Таким образом, Ньютон стал одним из тех, кому довелось предстать перед судом Верховной комиссии и воочию увидеть, что такое высочайший гнев, гнев короля. Суд Верховной комиссии возглавлял в то время влиятельный и печально знаменитый судья Джеффрис, известный также как «судья-вешатель»: в «Истории моего времени» Гилберт Барнет пишет, что Джеффрис был «либо постоянно пьян, либо в ярости». Ньютону и восьми его коллегам пришлось четырежды оказаться перед его судом – по всей видимости, Джеффрис тогда находился во втором из названных состояний. Судья обвинил Джона Печелла, вице-канцлера университета, в «акте величайшего неповиновения» и мигом лишил его и поста, и дохода.

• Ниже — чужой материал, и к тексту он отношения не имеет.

(** The rename clause on its three lines. *)
Lemma run_rename_clause (si rf rt e t sn : str) (mk : nat -> option str)
    (k : cursor -> option cursor) (e' : cursor) :
  run_of digit si -> run_of nonspace rf -> run_of nonspace rt ->
  closes e t ->
  at_bol (Cursor sn (rename_text si rf rt e ++ t) mk) = true ->
  k (Cursor (rev (rename_text si rf rt e) ++ sn) t
       (fun i => if Nat.eqb i 5 then Some rt else
                 if Nat.eqb i 4 then Some rf else
                 if Nat.eqb i 3 then Some si else mk i)) = Some e' ->
  run rename_clause (Cursor sn (rename_text si rf rt e ++ t) mk) k = Some e'.
Proof.
  intros R1 R2 R3 Cl B Hk. unfold rename_clause, rename_text in *.
  rewrite <- !app_assoc in *.
  rewrite run_seq, run_bol by exact B. cbv beta.
  step_lit (si ++ ln "%" ++ txt "rename from " ++ rf ++ [nl] ++
            txt "rename to " ++ rt ++ e ++ t).
  step_group 3 digit si (ln "%" ++ txt "rename from " ++ rf ++ [nl] ++
                         txt "rename to " ++ rt ++ e ++ t).
  step_lit (txt "rename from " ++ rf ++ [nl] ++ txt "rename to " ++ rt ++ e ++ t).
  step_bol.
  step_lit (rf ++ [nl] ++ txt "rename to " ++ rt ++ e ++ t).
  step_group 4 nonspace rf ([nl] ++ txt "rename to " ++ rt ++ e ++ t).
  step_lit (txt "rename to " ++ rt ++ e ++ t).
  step_bol.
  step_lit (rt ++ e ++ t).
  step_group 5 nonspace rt (e ++ t).
  apply (run_line_end_closes e t); [exact Cl|reflexivity|].
  cbn [seen rest marks].
  rewrite !rev_app_distr, <- !app_assoc in Hk. exact Hk.
Qed.

(** The mode clause on its two lines. *)
Lemma run_mode_clause (om nm e t sn : str) (mk : nat -> option str)
    (k : cursor -> option cursor) (e' : cursor) :
  run_of digit om -> run_of digit nm -> closes e t ->
  at_bol (Cursor sn (mode_text om nm e ++ t) mk) = true ->
  k (Cursor (rev (mode_text om nm e) ++ sn) t
       (fun i => if Nat.eqb i 7 then Some nm else
                 if Nat.eqb i 6 then Some om else mk i)) = Some e' ->
  run mode_clause (Cursor sn (mode_text om nm e ++ t) mk) k = Some e'.
Proof.
  intros R1 R2 Cl B Hk. unfold mode_clause, mode_text in *.
  rewrite <- !app_assoc in *.
  rewrite run_seq, run_bol by exact B. cbv beta.
  step_lit (om ++ [nl] ++ txt "new mode " ++ nm ++ e ++ t).
  step_group 6 digit om ([nl] ++ txt "new mode " ++ nm ++ e ++ t).
  step_lit (txt "new mode " ++ nm ++ e ++ t).
  step_bol.
  step_lit (nm ++ e ++ t).
  step_group 7 digit nm (e ++ t).
  apply (run_line_end_closes e t); [exact Cl|reflexivity|].
  cbn [seen rest marks].
  rewrite !rev_app_distr, <- !app_assoc in Hk. exact Hk.
Qed.

(** The new-file clause on its line. *)
Lemma run_new_file_clause (v e t sn : str) (mk : nat -> option str)
    (k : cursor -> option cursor) (e' : cursor) :
  run_of dot v -> closes e t ->
  at_bol (Cursor sn (new_file_text v e ++ t) mk) = true ->
  k (Cursor (rev (new_file_text v e) ++ sn) t
       (fun i => if Nat.eqb i 8 then Some v else mk i)) = Some e' ->
  run new_file_clause (Cursor sn (new_file_text v e ++ t) mk) k = Some e'.
Proof.
  intros R1 Cl B Hk. unfold new_file_clause, new_file_text in *.
  rewrite <- !app_assoc in *.
  rewrite run_seq, run_bol by exact B. cbv beta.
  step_lit (v ++ e ++ t).
  step_group 8 dot v (e ++ t).
  apply (run_line_end_closes e t); [exact Cl|reflexivity|].
  cbn [seen rest marks].
  rewrite !rev_app_distr, <- !app_assoc in Hk. exact Hk.
Qed.

(** The deleted-file clause on its line. *)
Lemma run_deleted_file_clause (v e t sn : str) (mk : nat -> option str)
    (k : cursor -> option cursor) (e' : cursor) :
  run_of dot v -> closes e t ->
  at_bol (Cursor sn (deleted_file_text v e ++ t) mk) = true ->
  k (Cursor (rev (deleted_file_text v e) ++ sn) t
       (fun i => if Nat.eqb i 9 then Some v else mk i)) = Some e' ->
  run deleted_file_clause (Cursor sn (deleted_file_text v e ++ t) mk) k
  = Some e'.
Proof.
  intros R1 Cl B Hk. unfold deleted_file_clause, deleted_file_text in *.
  rewrite <- !app_assoc in *.
  rewrite run_seq, run_bol by exact B. cbv beta.
  step_lit (v ++ e ++ t).
  step_group 9 dot v (e ++ t).
  apply (run_line_end_closes e t); [exact Cl|reflexivity|].
  cbn [seen rest marks].
  rewrite !rev_app_distr, <- !app_assoc in Hk. exact Hk.
Qed.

Казалось, и прочих ждет такое же наказание, однако решимость Ньютона, похоже, лишь укрепилась. К декларации, подготовленной университетом, он добавил еще один пункт, где было сказано, что «смешение папистов и протестантов в одном университете не приведет ни к счастливому, ни к его долгому существованию. Подобно тому как обмеление истока иссушает порождаемый им речной поток, так и нация скоро придет в упадок от подобной практики». Декларация так и не была передана по назначению – вероятно, к счастью для Ньютона.
На последней их встрече судья решил обойтись с кембриджскими профессорами мягко и приписал их неподчинение пагубному влиянию бывшего вице-канцлера. «Посему имею сказать вам то же, что сказано в Писании, и не более того, ибо большинство из вас – богословы: иди, и не греши больше, чтобы не случилось с тобою чего хуже».[37] Так что они вернулись в Кембридж относительно целыми и невредимыми; и, что еще важнее, власть больше не давила на них по поводу отца Френсиса. Очевидно, король Яков понял, что общественное мнение в стране поворачивается против него. (Кстати, не прошло и двух лет, как Джеффрис умер, причем в тюремной камере.)
Несмотря на опасные обстоятельства, первый опыт участия в общественной деятельности, похоже, возбудило в Ньютоне аппетит к публичности, к жизни, не ограниченной стенами университета. И такие возможности у него появились – они были обусловлены прибытием в Англию Марии II и Вильгельма Оранского, губернатора Нидерландов, а кроме того, новым подъемом протестантской этики не только в Уайтхолле, но по всей стране. Ньютон приветствовал Славную революцию 1688 года, в ходе которой Яков II был низложен и на трон взошли Мария и Вильгельм, всячески демонстрировавшие свой непреклонный протестантизм. 15 января 1689 года Ньютона избрали одним из двух представителей университета: он вместе со своим коллегой должен был принять участие в заседаниях национального собрания, которому предстояло утвердить результаты революции во внутренних делах страны. Власти запомнили твердость и четкость его позиции в ситуации, связанной с бенедиктинским монахом. Кроме того, теперь его окружала слава и почет как автора недавно опубликованных Principia Mathematica.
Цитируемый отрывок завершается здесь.